Lemma last_pp_in pp q : last_pp pp q = pp ∧ q = [] ∨ ∃ b, last_pp pp q = PNext b ∧ b ∈ q.
Proof.
  revert pp. induction q as [|b q IH]; intros pp; [by left|]. right. cbn. destruct (IH (PNext b)) as [[-> ->]|(b' & -> & Hb)].
  - exists b. split; [done|]. by left.
  - exists b'. split; [done|]. by right.
Qed.

Section queue.
Context {D : Type} `{!Ports D, !Ports32 D}.

Lemma iderw_walk_ok fuel pp (s : ide D) p q :
  load_pp pp s = Ok p s → queue_at (ide_bufs s) p q → (length q ≤ fuel)%nat →
  iderw_walk fuel pp s = Ok (last_pp pp q) s.
Proof.
  revert pp p fuel. induction q as [|b q IH]; intros pp p fuel Hp Hq Hf.
  - cbn in Hq. subst p. destruct fuel; cbn [iderw_walk]; by mstep Hp.
  - destruct Hq as (-> & x & Hx & Hq). destruct fuel as [|fuel]; cbn in Hf; [lia|]. cbn [iderw_walk]. mstep Hp.
    cbn [last_pp]. eapply IH; [|exact Hq|lia]. unfold load_pp, ide_buf, mbind, M_bind. by rewrite Hx.
Qed.

(** Storing a buffer at the end of the list appends it. *)
Lemma store_pp_ok (s : ide D) q b x :
  queue_at (ide_bufs s) (idequeue s) q → NoDup q → b ∉ q → ide_bufs s !! b = Some x → qnext x = None →
  ∃ p bs, store_pp (last_pp PQueue q) (Some b) s = Ok tt (Ide p (havedisk1 s) bs (ide_dev s)) ∧
    queue_at bs p (q ++ [b]) ∧
    (p = Some b ↔ q = []) ∧ ∀ b', ib_buf <$> bs !! b' = ib_buf <$> ide_bufs s !! b'.
Proof.
  destruct s as [p h bs d]. cbn. destruct q as [|b0 q _] using rev_ind; intros Hq Hnd Hb Hx Hn.
  { exists (Some b), bs. split; [done|]. cbn. split; [|done]. split; [done|]. by exists x. }
  assert (∃ y, bs !! b0 = Some y ∧ qnext y = None) as (y & Hy & Hyn).
  { clear -Hq. revert p Hq. induction q as [|b' q IH]; intros p; cbn.
    - intros (_ & y & Hy & E). by exists y.
    - intros (_ & y & _ & Hq). by eapply IH. }
  assert (∀ pp, last_pp pp (q ++ [b0]) = PNext b0) as -> by (clear; intros pp; revert pp; induction q; cbn; done).
  exists p, (<[b0 := IBuf (ib_buf y) (Some b)]> bs). apply NoDup_app in Hnd as (Hnd & Hdis & _).
  assert (b0 ∉ q) as Hb0 by (intros Hi; apply (Hdis _ Hi); by left).
  assert (b ≠ b0) as Hne by (intros ->; apply Hb, elem_of_app; right; by left).
  split; [|split; [|split]].
  - unfold store_pp, ide_buf, mbind, M_bind. cbn. by rewrite Hy.
  - clear Hb Hdis Hnd. revert p Hq. induction q as [|b' q IH]; intros p; cbn.
    + intros (-> & _). split; [done|]. exists (IBuf (ib_buf y) (Some b)).
      rewrite list_lookup_insert_eq by (by eapply lookup_lt_Some). split; [done|]. split; [done|]. exists x.
      by rewrite list_lookup_insert_ne.
    + apply not_elem_of_cons in Hb0 as [Hne0 Hb0]. intros (-> & z & Hz & Hq). split; [done|]. exists z.
      rewrite list_lookup_insert_ne by done. split; [done|]. by apply IH.
  - split; [|intros E; by destruct q]. intros ->. exfalso. apply Hb. destruct q; cbn in Hq; destruct Hq as [[= ->] _]; by left.
  - intros b'. destruct (decide (b' = b0)) as [->|].
    + rewrite list_lookup_insert_eq, Hy by (by eapply lookup_lt_Some). done.
    + by rewrite list_lookup_insert_ne.
Qed.
(** A block [(a, n)] in front of the free blocks [l2]: what is behind it is
    linked to it, and joined when it touches. *)
Lemma join_up_ok m f l2 a n lo :
  links m l2 base → above (a + HSIZE * n - 1) l2 → (∀ x, x ∈ l2 → owned m x.1 (HSIZE * x.2)) → get32 m (a + 4) = Some n → owned m a (HSIZE * n) →
  1 ≤ n → 0 < base < a → lo < a → a + HSIZE * n < 2 ^ 32 →
  ∃ m' n' l3, join_up a (hd_addr l2 base) (Heap m f) = Ok tt (Heap m' f) ∧ links m' ((a, n') :: l3) base ∧ above lo ((a, n') :: l3) ∧
    n ≤ n' ∧ owned m a (HSIZE * n') ∧ (∀ x, x ∈ l3 → x ∈ l2) ∧ (∀ b k, 1 ≤ k → apart b k ((a, n) :: l2) → apart b k ((a, n') :: l3)) ∧
    (∀ y, y < a ∨ a + HSIZE ≤ y → m' !! y = m !! y) ∧ (∀ y, is_Some (m !! y) → is_Some (m' !! y)) ∧ (length l3 ≤ length l2)%nat.
Proof.
  intros Hli Hab Hown Hn Ho H1 Hb Hlo Hend. unfold join_up, HSIZE in *. mstep (h_size_ok m f a n Hn). rewrite u32_small by lia.
  assert (mapped m a 4 ∧ mapped m (a + 4) 4) as [Hm1 Hm2] by (split; apply (owned_mapped m a (8 * n)); (done || lia)).
  destruct (Z.eqb_spec (a + n * 8) (hd_addr l2 base)) as [E|E].
  - destruct l2 as [|[b k] l3]; cbn [hd_addr fst] in E; [lia|]. subst b. cbn [links above fst snd] in Hli, Hab. destruct Hli as (L1 & L2 & L3), Hab as (A1 & A2 & A3 & A4).
    unfold bend, HSIZE in A3, A4. cbn [fst snd] in A3, A4. cbn [hd_addr fst]. mstep (h_size_ok m f _ k L2). rewrite u32_small by lia. mstep (set_hsize_ok m f a (n + k) Hm2).
    rewrite <- (get32_put32_ne (a + 4) (n + k) m) in L1 by lia. mstep (h_ptr_ok _ f _ _ L1).
    rewrite set_ptr_ok by (intros i Hi; apply put32_some, Hm1, Hi). pose proof (hd_range _ _ A4 ltac:(lia) ltac:(lia)) as Hhd.
    eexists _, (n + k), l3. split; [reflexivity|]. split; [|split].
    + cbn [links fst snd]. rewrite (get32_put32_ne a _ _ (a + 4)), !get32_put32 by lia.
      split; [done|]. split; [done|]. apply (links_ext m); [|done]. intros x y Hx Hy. destruct (above_in _ _ _ A4 Hx) as (Hx1 & _). rewrite !put32_ne by lia. done.
    + cbn [above fst snd]. unfold bend, HSIZE. cbn [fst snd]. split; [done|]. split; [lia|]. split; [lia|]. by replace (a + 8 * (n + k)) with (a + n * 8 + 8 * k) by lia.
    + split; [lia|]. split; [|split; [intros x Hx; by right|split; [|split; [|split; [|cbn; lia]]]]].
      * intros y Hy. destruct (decide (y < a + 8 * n)); [apply Ho; lia|]. apply (Hown (a + n * 8, k)); [by left|cbn; lia].
      * intros b c Hc Hx x [->|Hin]%elem_of_cons; [|apply Hx; by do 2 right].
        pose proof (Hx (a, n) ltac:(by left)) as X1. pose proof (Hx (a + n * 8, k) ltac:(by right; left)) as X2.
        unfold bend, HSIZE in *. cbn [fst snd] in *. lia.
      * intros y Hy. rewrite !put32_ne by lia. done.
      * intros y Hy. by do 2 apply put32_some.
  - rewrite set_ptr_ok by done. exists (put32 a (hd_addr l2 base) m), n, l2. split; [done|].
    pose proof (hd_range _ _ Hab ltac:(lia) ltac:(lia)) as Hhd. split; [|split].
    + cbn [links fst snd]. rewrite (get32_put32_ne a _ m (a + 4)), get32_put32 by lia.
      split; [done|]. split; [done|]. apply (links_ext m); [|done]. intros x y Hx Hy. destruct (above_in _ _ _ Hab Hx) as (Hx1 & _). rewrite put32_ne by lia. done.
    + cbn [above fst snd]. unfold bend, HSIZE. cbn [fst snd]. split; [done|]. split; [lia|]. split; [lia|].
      destruct l2 as [|y l2]; [done|]. cbn [above hd_addr] in *. destruct Hab as (A1 & A2). split; [lia|done].
    + split; [lia|]. split; [done|]. split; [done|]. split; [done|]. split; [intros y Hy; apply put32_ne; lia|]. split; [intros y; apply put32_some|done].
Qed.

:: YOUR OBJECTIVE ::
When the line with "rewrite set_ptr_ok by (intros" is reached in the data above, begin copying, and stop after the line with "- rewrite set_ptr_ok"; copy each line exactly, both ends included.

:: TASK OUTPUT ::
    rewrite set_ptr_ok by (intros i Hi; apply put32_some, Hm1, Hi). pose proof (hd_range _ _ A4 ltac:(lia) ltac:(lia)) as Hhd.
    eexists _, (n + k), l3. split; [reflexivity|]. split; [|split].
    + cbn [links fst snd]. rewrite (get32_put32_ne a _ _ (a + 4)), !get32_put32 by lia.
      split; [done|]. split; [done|]. apply (links_ext m); [|done]. intros x y Hx Hy. destruct (above_in _ _ _ A4 Hx) as (Hx1 & _). rewrite !put32_ne by lia. done.
    + cbn [above fst snd]. unfold bend, HSIZE. cbn [fst snd]. split; [done|]. split; [lia|]. split; [lia|]. by replace (a + 8 * (n + k)) with (a + n * 8 + 8 * k) by lia.
    + split; [lia|]. split; [|split; [intros x Hx; by right|split; [|split; [|split; [|cbn; lia]]]]].
      * intros y Hy. destruct (decide (y < a + 8 * n)); [apply Ho; lia|]. apply (Hown (a + n * 8, k)); [by left|cbn; lia].
      * intros b c Hc Hx x [->|Hin]%elem_of_cons; [|apply Hx; by do 2 right].
        pose proof (Hx (a, n) ltac:(by left)) as X1. pose proof (Hx (a + n * 8, k) ltac:(by right; left)) as X2.
        unfold bend, HSIZE in *. cbn [fst snd] in *. lia.
      * intros y Hy. rewrite !put32_ne by lia. done.
      * intros y Hy. by do 2 apply put32_some.
  - rewrite set_ptr_ok by done. exists (put32 a (hd_addr l2 base) m), n, l2. split; [done|].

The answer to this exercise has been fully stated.